購入方法予約・座席指定ができる場所予約ができるタイミング
公式デジタル版スマホ・PC(専用サイト)購入後、即座に予約可能
楽天・じゃらん(紙)近鉄主要駅の窓口引換時、またはネット仮予約後の受取時
駅窓口・旅行代理店購入した窓口購入と同時

パターン1:デジタルまわりゃんせ

  • 特徴:
    24時間どこでもスマホひとつで購入から4回分すべての座席指定まで完結します。
  • メリット:
    窓口に行く手間が一切なく、当日はスマホをかざして改札を通るだけです。
  • 向いている人:
    当日まで駅に行く時間が取れない方、スマホでスマートに済ませたい方。

パターン2:「楽天・じゃらん」

  • 特徴:
    サイトで予約後、現地の駅窓口で「紙のチケット一式」を受け取ります。
  • 予約方法
    • A(当日): 当日、駅窓口で引き換える際にその場で空いている席を指定します。
    • B(事前): ネットで「仮予約」をしておき、乗車前日までに駅窓口で引き換えます。
      • 予約日を含めて8日以内に受け取る必要があります。
      • 当日の受け取りは出来ません。
  • 向いている人:
    楽天やじゃらんのポイントを貯めたい方、近鉄沿線にお住まいや前泊予定で事前に駅へ寄れる方。

パターン3:「駅窓口・旅行代理店」

  • 特徴:
    窓口で対面相談しながら購入し、その場で座席指定も行います。
  • メリット:
    ネット操作が不要で、その場で全てのチケットが現物で揃う安心感があります。
  • 向いている人:
    現金で支払いたい方、プロのアドバイスを聞きながら予約したい方。

まとめ:2026年の伊勢志摩は「まわりゃんせ」一択か?

検証の結果、2026年の伊勢志摩観光において、「移動・観光・利便性」のすべてをカバーするまわりゃんせのコスパは依然として最強です。
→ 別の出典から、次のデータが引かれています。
(** The bytes that [space_width] counts are one white-space rune. *)
Lemma space_width_rune (s : string) (w : nat) :
  strings.space_width s = S w -> space_rune (strings.take (S w) s).
Proof.
  rewrite space_width_eq. unfold space_rune.
  destruct s as [|a [|b [|c r]]]; [discriminate|..].
  - destruct (space1 (N_of_ascii a)) eqn:H1; [|discriminate].
    intros H. injection H as <-. cbn [strings.take].
    split; [discriminate|]. rewrite space_width_eq, H1. reflexivity.
  - destruct (space1 (N_of_ascii a)) eqn:H1.
    + intros H. injection H as <-. cbn [strings.take].
      split; [discriminate|]. rewrite space_width_eq, H1. reflexivity.
    + destruct (space2 (N_of_ascii a) (N_of_ascii b)) eqn:H2; [|discriminate].
      intros H. injection H as <-. cbn [strings.take].
      split; [discriminate|]. rewrite space_width_eq, H1, H2. reflexivity.
  - destruct (space1 (N_of_ascii a)) eqn:H1.
    + intros H. injection H as <-. cbn [strings.take].
      split; [discriminate|]. rewrite space_width_eq, H1. reflexivity.
    + destruct (space2 (N_of_ascii a) (N_of_ascii b)) eqn:H2.
      * intros H. injection H as <-. cbn [strings.take].
        split; [discriminate|]. rewrite space_width_eq, H1, H2. reflexivity.
      * destruct (space3 (N_of_ascii a) (N_of_ascii b) (N_of_ascii c)) eqn:H3;
          [|discriminate].
        intros H. injection H as <-. cbn [strings.take].
        split; [discriminate|]. rewrite space_width_eq, H1, H2, H3. reflexivity.
Qed.

(** The bytes that [space_width_rev] counts are one white-space rune,
    last byte first. *)
Lemma space_width_rev_rune (s : string) (w : nat) :
  strings.space_width_rev s = S w -> space_rune (strings.rev (strings.take (S w) s)).
Proof.
  rewrite space_width_rev_eq. unfold space_rune.
  destruct s as [|a [|b [|c r]]]; [discriminate|..].
  - destruct (space1 (N_of_ascii a)) eqn:H1; [|discriminate].
    intros H. injection H as <-. cbn [strings.take strings.rev strings.rev_onto].
    split; [discriminate|]. rewrite space_width_eq, H1. reflexivity.
  - destruct (space1 (N_of_ascii a)) eqn:H1.
    + intros H. injection H as <-. cbn [strings.take strings.rev strings.rev_onto].
      split; [discriminate|]. rewrite space_width_eq, H1. reflexivity.
    + destruct (space2 (N_of_ascii b) (N_of_ascii a)) eqn:H2; [|discriminate].
      intros H. injection H as <-. cbn [strings.take strings.rev strings.rev_onto].
      split; [discriminate|].
      rewrite space_width_eq, (space2_lead _ _ H2), H2. reflexivity.
  - destruct (space1 (N_of_ascii a)) eqn:H1.
    + intros H. injection H as <-. cbn [strings.take strings.rev strings.rev_onto].
      split; [discriminate|]. rewrite space_width_eq, H1. reflexivity.
    + destruct (space2 (N_of_ascii b) (N_of_ascii a)) eqn:H2.
      * intros H. injection H as <-. cbn [strings.take strings.rev strings.rev_onto].
        split; [discriminate|].
        rewrite space_width_eq, (space2_lead _ _ H2), H2. reflexivity.
      * destruct (space3 (N_of_ascii c) (N_of_ascii b) (N_of_ascii a)) eqn:H3;
          [|discriminate].
        intros H. injection H as <-. cbn [strings.take strings.rev strings.rev_onto].
        split; [discriminate|].
        destruct (space3_lead _ _ _ H3) as [L1 L2].
        rewrite space_width_eq, L1, L2, H3. reflexivity.
Qed.
(** ** Type declarations *)

(** C4, as amended: a TypeDeclaration node is constructed with no shape
    populated (subtype, element type and indexes are None, the field mapping
    is empty); a shape is populated by assigning its fields afterwards, and
    a node on which the fields of exactly one shape were assigned (subtype;
    element type and indexes; an entry of the field mapping) has exactly that
    shape. *)
Theorem HdlTypeDec_shapes_as_assigned :
  forall h : heap,
    (exists t h' x,
        construct OHdlTypeDec HdlTypeDec__init__ h = Ok (t, h')
        /\ node as_HdlTypeDec h' t = Some x
        /\ HdlTypeDec_subtype x = PyNone
        /\ elem_type x = PyNone
        /\ HdlTypeDec_indexes x = PyNone
        /\ dict_items h' (fields x) = Some []
        /\ dict_items h' (ids x) = Some []
        /\ base_type x = PyNone
        /\ isUnion x = false
        /\ shape_flags h' x = (false, false, false)
        /\ shapes h' x = 0%nat)
    /\ (forall v, is_not_None v = true ->
          exists t h' x,
            declare_alias v h = Ok (t, h')
            /\ node as_HdlTypeDec h' t = Some x
            /\ HdlTypeDec_subtype x = v
            /\ elem_type x = PyNone
            /\ HdlTypeDec_indexes x = PyNone
            /\ dict_items h' (fields x) = Some []
            /\ shape_flags h' x = (true, false, false)
            /\ shapes h' x = 1%nat)
    /\ (forall e i, is_not_None e = true -> is_not_None i = true ->
          exists t h' x,
            declare_array e i h = Ok (t, h')
            /\ node as_HdlTypeDec h' t = Some x
            /\ HdlTypeDec_subtype x = PyNone
            /\ elem_type x = e
            /\ HdlTypeDec_indexes x = i
            /\ dict_items h' (fields x) = Some []
            /\ shape_flags h' x = (false, true, false)
            /\ shapes h' x = 1%nat)
    /\ (forall f v,
          exists t h' x,
            declare_record f v h = Ok (t, h')
            /\ node as_HdlTypeDec h' t = Some x
            /\ HdlTypeDec_subtype x = PyNone
            /\ elem_type x = PyNone
            /\ HdlTypeDec_indexes x = PyNone
            /\ dict_items h' (fields x) = Some [(f, v)]
            /\ shape_flags h' x = (false, false, true)
            /\ shapes h' x = 1%nat).
Proof.
  intros h. split; [|split; [|split]].
  - do 3 eexists. rewrite HdlTypeDec_new. split; [done|].
    split; [run; reflexivity|]. simpl.
    repeat split; run; reflexivity.
  - intros v Hv. do 3 eexists. unfold declare_alias, bind at 1.
    rewrite HdlTypeDec_new. run. split; [reflexivity|].
    split; [run; reflexivity|]. simpl.
    repeat split; run; by rewrite ?Hv.
  - intros e i He Hi. do 3 eexists. unfold declare_array, bind at 1.
    rewrite HdlTypeDec_new. run. split; [reflexivity|].
    split; [run; reflexivity|]. simpl.
    repeat split; run; by rewrite ?He, ?Hi.
  - intros f v. do 3 eexists. unfold declare_record, bind at 1.
    rewrite HdlTypeDec_new. run. split; [reflexivity|].
    split; [run; reflexivity|]. simpl.
    repeat split; run; reflexivity.
Qed.
(** * Frame recording and frame delivery of the operator console

    A shallow embedding of [ui/app/recorder.py] ([FrameRecorder]) and
    [ui/app/frame_provider.py] ([FrameProvider]), with the collaborators
    the two classes call (the file system, the video encoder, the wall
    clock, the capture device and the drawing primitives of OpenCV)
    modelled as an explicit world. *)

From Stdlib Require Import ZArith List String Ascii Lia Sorted.
From Stdlib Require Import DecimalString DecimalPos DecimalZ.
From stdpp Require Import base gmap strings list.

Local Open Scope Z_scope.

(** ** Images

    A numpy array of shape [(rows, cols)] (with a last axis of three
    channels for a colour image): the shape is carried with the data, as
    numpy does, so that an array with no row still has a width. A pixel
    is its three [uint8] channels, in B, G, R order. *)

Definition pixel : Type := Z * Z * Z.

Record ndarray (A : Type) := mk_ndarray {
  shape0 : nat;                  (* a.shape[0], the height *)
  shape1 : nat;                  (* a.shape[1], the width *)
  data : list (list A)           (* row major *)
}.
Arguments mk_ndarray {A} _ _ _.
Arguments shape0 {A} _.
Arguments shape1 {A} _.
Arguments data {A} _.

Abbreviation image := (ndarray pixel).

(** The data agree with the declared shape. *)
Definition well_shaped {A} (a : ndarray A) : Prop :=
  length (data a) = shape0 a /\ Forall (fun r => length r = shape1 a) (data a).

(** [a[y][x]] *)
Definition at_ {A} (a : ndarray A) (y x : nat) : option A :=
  match data a !! y with
  | Some r => r !! x
  | None => None
  end.

(** ** Text *)

Definition newline : ascii := "010"%char.
Definition nl : string := String newline EmptyString.

(** [f"{n}"] for a Python [int]. *)
Definition fmt_int (z : Z) : string := NilZero.string_of_int (Z.to_int z).

Definition digit (d : Z) : ascii := ascii_of_nat (48 + Z.to_nat (d mod 10)).

(** The six digits after the decimal point. *)
Definition frac6 (n : Z) : string :=
  String (digit (n / 100000)) (String (digit (n / 10000))
  (String (digit (n / 1000)) (String (digit (n / 100))
  (String (digit (n / 10)) (String (digit n) EmptyString))))).

(** [f"{t:.6f}"]. A reading of [time.time()] is kept as the number of
    microseconds that [.6f] prints, so that no floating point value is
    needed: rounding to six decimals is monotone, and the order of the
    printed values is the order of the readings. *)
Definition fmt_time (us : Z) : string :=
  (if us <? 0 then "-" else "") +:+
  fmt_int (Z.abs us / 1000000) +:+ "." +:+ frac6 (Z.abs us mod 1000000).

(** The lines of a text file: each line ends at a newline, which is not
    part of it; text after the last newline is a last, unterminated line. *)
Fixpoint lines_from (cur : string) (s : string) : list string :=
  match s with
  | EmptyString => match cur with EmptyString => [] | _ => [cur] end
  | String c s' =>
      if Ascii.eqb c newline then cur :: lines_from EmptyString s'
      else lines_from (cur +:+ String c EmptyString) s'
  end.

Definition splitlines (s : string) : list string := lines_from EmptyString s.

(** The text whose lines are [ls], each one ended by a newline. *)
Definition unlines (ls : list string) : string :=
  fold_right (fun l acc => l +:+ nl +:+ acc) EmptyString ls.
(** No newline in [s]. *)
Fixpoint newline_free (s : string) : bool :=
  match s with
  | EmptyString => true
  | String c s' => negb (Ascii.eqb c newline) && newline_free s'
  end.

(** ** The file system

    A path is its list of components, root first. Only the name space is
    modelled (which paths exist, and as what): operations fail on a name
    clash, never on permissions or lack of space.

    The content of a file is the text handed to its handle so far.
    Python buffers a text file, so that while the handle is open the
    file on disk holds some part of that text only, and all of it once
    the handle is closed: the content of a file is the file on disk
    where no handle of it is open, and the statements read the log
    after [stop] has closed it. A handle that is dropped while open (a
    second [start] on a recorder that holds a log) is closed by the
    interpreter with a position of its own in the file; this is not
    modelled, and the statements on the content of the log are about a
    [start] on a recorder that holds no handle, as the state machine of
    the recorder has it. *)

Abbreviation path := (list string).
  • 2泊3日以上で、水族館やスペイン村を楽しむなら:まわりゃんせ一択
  • 東京方面から新幹線で来るなら:名古屋でまわりゃんせへ乗り換え
  • お参りだけで安く済ませたいなら:伊勢神宮参拝きっぷ

あなたの旅の目的に合わせて、最適なきっぷを選んでみてください。
最新の時刻表とデジタルきっぷを手に、新しい発見が待つ伊勢志摩へ出かけましょう!